The complicated set of conflicting facts requires an evidentiary hearing and therefore a denial of the motion for summary judgment. Several material facts are in dispute. “... [W]hen the party against whom summary judgment is sought comes forth with affidavits or other material obtained through discovery that generates uncertainty as to the true state of any material fact, that procedural weapon of summary judgment is inappropriate. Indeed, it is the very purpose of the trial to establish which party’s version of the contested circumstances best comports with reality.” Quinn v. Syracuse Model Neighborhood Corp., 613 F.2d 438, 445 (2d Cir.1980). See, also, In re Proof of the Pudding, Inc., 10 B.R. 459, 562 (Bkrtcy.S.D.N.Y.1981).
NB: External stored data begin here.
(* ===== verification/ServerOwnership.v ===== *)
(** * Who holds the runtimes of sessions

    The abstract specification of [LiveSessionManager]: a runtime of a session is asked
    for, held by the session that was opened for it or given back, and disposed once.
    It knows nothing of connections, requests and operations. *)

From S2P Require Import Prelude JsString Server.

(** A live session: its id, its runtime and its disposal. *)
Record held := MkHeld { h_id : jsstring; h_runtime : nat; h_disposal : disposal }.
(** A runtime: its session, how often [dispose()] was called, whether that is over. *)
Record lease := MkLease { of_session : jsstring; disposals : nat; given_back : bool }.

Record ownership := MkOwnership {
  held_lives : list held; held_sessions : gmap jsstring nat; asked : list opening; asked_for : gmap jsstring nat;
  leases : list lease; duties : list task; shutting : bool }.

#[export] Instance held_eta : Eta held := λ l, MkHeld (h_id l) (h_runtime l) (h_disposal l).
#[export] Instance lease_eta : Eta lease := λ r, MkLease (of_session r) (disposals r) (given_back r).
#[export] Instance ownership_eta : Eta ownership := λ o,
  MkOwnership (held_lives o) (held_sessions o) (asked o) (asked_for o) (leases o) (duties o) (shutting o).

Definition fresh : ownership := MkOwnership [] ∅ [] ∅ [] [] false.

Definition disposed_once (r : nat) (o : ownership) : ownership :=
  o <| leases := alter (λ x, x <| disposals := S (disposals x) |>) r (leases o) |>.
Definition back (r : nat) (o : ownership) : ownership :=
  o <| leases := alter (λ x, x <| given_back := true |>) r (leases o) |>.
Definition answer_asked (q : nat) (a : opening) (o : ownership) : ownership := o <| asked := <[q := a]> (asked o) |>.
Definition set_disposal (l : nat) (d : disposal) (o : ownership) : ownership :=
  o <| held_lives := alter (λ x, x <| h_disposal := d |>) l (held_lives o) |>.
Definition owe (t : task) (o : ownership) : ownership := o <| duties := duties o ++ [t] |>.
Definition forget (id : jsstring) (l : nat) (o : ownership) : ownership :=
  if bool_decide (held_sessions o !! id = Some l) then o <| held_sessions := delete id (held_sessions o) |> else o.

(** A duty is taken up: [o] without it is [o']. *)
Definition take (t : task) (o o' : ownership) : Prop := ∃ ts, duties o ≡ₚ t :: ts ∧ o' = o <| duties := ts |>.

(** The steps of the end, in whose wake live sessions are cleared. *)
Definition is_closer (t : task) : bool :=
  match t with CloseListeners | CloseConnections _ | CloseSessions _ | CloseOpenings _ => true | _ => false end.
National’s Statement in Response to Defendant’s Statement Pursuant to Local Rule 3(g) lists fifteen issues which need to be tried. The basic questions are whether National or Entenmann’s breached the contracts, whether the contracts terminated by their own terms, and whether the course of dealing between National and Entenmann’s required that Entenmann’s accept sugar after the periods specified in the contracts.

In determining whether to grant a motion for summary judgment, the court “cannot try issues of fact; it can only determine whether there are issues to be tried.” American Mfrs. Mut. Ins. Co. v. American Broadcasting-Paramount Theaters, Inc., 388 F.2d 272, 279 (2d Cir.1967) on remand 45 F.R.D. 38 (S.D.N.Y.1968), later app. 446 F.2d 1131 (2d Cir.1971), cert. denied, 404 U.S. 1063, 92 S.Ct. 737, 30 L.Ed.2d 752 (1972); Friedman v. Meyers, 482 F.2d 435, 439 (2d Cir.1973); Cali v. Eastern Airlines, Inc., 442 F.2d 65, 71 (2d Cir.1971). Furthermore, on a motion for summary judgment, the court must resolve all doubts in favor of the party opposing the motion. Heyman v. Commerce and Industry Insurance Co. (“Heyman”), 524 F.2d 1317, 1320 (2d Cir.1975) citing United States v. Diebold, Inc., 369 U.S. 654, 655, 82 S.Ct. 993, 994, 8 L.Ed.2d 176 (1962).

The court must determine the status of the contracts before it decides whether to grant the relief that National requests. In order to do so, the underlying facts must be established first in the context of a full evidentiary hearing.

Entenmann’s motion for summary judgment is denied. Settle an appropriate order. 
      
      . Contract Number CWT Delivery Period Price_
      December (3560 20,000 Oct.-Dec. 1981 $26.41/cwt
      Contracts(3560A 20,000 Oct.-Dec. 1981 $26.46/cwt
      July (3560B 42,519 July-Sept. 1981 $41.395/cwt
      Contracts(3560B-1 4,053 July-Dec. 1981 $41.395/cwt
     
      
      . On December 11, 1982, after the filing of the petition, Entenmann’s forwarded to Bankers Trust a check payable to National in the amount of $285,604.16.
     
      
      . National had contracted to refine the raw sugar for Entenmann’s. The customary course of doing business required National to pay Farr Man 95% of the purchase price upon receipt of the raw sugar and the remaining 5% upon determination of laboratory quality under Ams-tar’s general contract provisions.
     
      
      . Entenmann’s paid the debt owed to Farr Man by National purportedly as the result of a business decision in order to maintain a good continuing business relationship with Farr Man.